(* ===== verification/AppStateClient.v ===== *)
(** The client's side of app state synchronisation (src/appstate.go): fetching
    pages of patches until the server has no more, applying them, sending patches
    with one retry on a conflict, recovering a collection from a primary device
    and asking for missing keys. The server is the list of its answers. *)
From Stdlib Require Import ZArith Lia.
From Stdlib Require Import Strings.Byte.
From stdpp Require Import prelude gmap strings list fin_maps.
From S2P Require Import Prelude Cache Strconv Jid Node Attrs Cbc LTHash AppStore AppState AppStateEncode AppStateDispatch.

#[local] Open Scope string_scope.

(** ** Patch lists

    [ParsePatchList] of src/appstate/decode.go: reading a list of patches from the node the
    server answers with. The protobuf messages and the download of external blobs are
    parameters. *)

(** A reference to an external blob; the client passes it on unread. *)
Record blobRef := mkBlobRef { refBytes : list byte }.

(** google.golang.org/protobuf on the messages a list is made of. A patch comes
    with the reference to its mutations, when they are not in it. *)
Class PatchCodec := {
  unmarshalBlobRef : list byte → option blobRef;
  unmarshalSnapshot : list byte → option SyncdSnapshot;
  unmarshalPatch : list byte → option (SyncdPatch * option blobRef);
  unmarshalMutations : list byte → option (list SyncdMutation)
}.

Inductive parseError :=
| SnapshotUnmarshal
| PatchUnmarshal (i : nat)
| DownloadFailed
| MutationListUnmarshal
| NoMutationsDownloaded
| AttrErrors (l : list attrError).

Section parse.
Context `{PatchCodec}.

(** [DownloadExternalFunc]; calling a nil one panics. *)
Context (downloadExternal : option (blobRef → option (list byte))).

Definition callDownload (ref : blobRef) : outcome parseError (list byte) :=
  match downloadExternal with
  | None => Panic
  | Some f => match f ref with Some d => Ok d | None => Err DownloadFailed end
  end.

Definition contentBytes (n : node) : option (list byte) :=
  match Content n with VBytes l => Some l | _ => None end.

Definition parseSnapshotInternal (collection : node) : outcome parseError (option SyncdSnapshot) :=
  let snapshotNode := GetChildByTag collection ["snapshot"] in
  match contentBytes snapshotNode with
  | Some rawSnapshot =>
      if decide (Tag snapshotNode ≠ "snapshot") then Ok None
      else
        match unmarshalBlobRef rawSnapshot with
        | None => Err SnapshotUnmarshal
        | Some ref =>
            rawData ← callDownload ref;
            match unmarshalSnapshot rawData with
            | None => Err MutationListUnmarshal
            | Some downloaded => Ok (Some downloaded)
            end
        end
  | None => Ok None
  end.

Definition setMutations (patch : SyncdPatch) (muts : list SyncdMutation) : SyncdPatch :=
  mkPatch (patchVersion patch) muts (patchSnapshotMAC patch) (patchPatchMAC patch) (patchKeyID patch).

(** One patch node: [None] when it is skipped. *)
Definition parsePatch (i : nat) (patchNode : node) : outcome parseError (option SyncdPatch) :=
  match contentBytes patchNode with
  | Some rawPatch =>
      if decide (Tag patchNode ≠ "patch") then Ok None
      else
        match unmarshalPatch rawPatch with
        | None => Err (PatchUnmarshal (i + 1))
        | Some (patch, Some ref) =>
            match downloadExternal with
            | None => Ok (Some patch)
            | Some _ =>
                rawData ← callDownload ref;
                match unmarshalMutations rawData with
                | None => Err MutationListUnmarshal
                | Some [] => Err NoMutationsDownloaded
                | Some muts => Ok (Some (setMutations patch muts))
                end
            end
        | Some (patch, None) => Ok (Some patch)
        end
  | None => Ok None
  end.

Fixpoint parsePatches (i : nat) (patchNodes : list node) : outcome parseError (list SyncdPatch) :=
  match patchNodes with
  | [] => Ok []
  | n :: patchNodes =>
      p ← parsePatch i n;
      patches ← parsePatches (S i) patchNodes;
      Ok (match p with Some patch => patch :: patches | None => patches end)
  end.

*EXERCISE GOAL*.
What lines in the records contain the word "protobuf"? Return each one.

*ANSWER FOR THE TASK*.
    server answers with. The protobuf messages and the download of external blobs are
(** google.golang.org/protobuf on the messages a list is made of. A patch comes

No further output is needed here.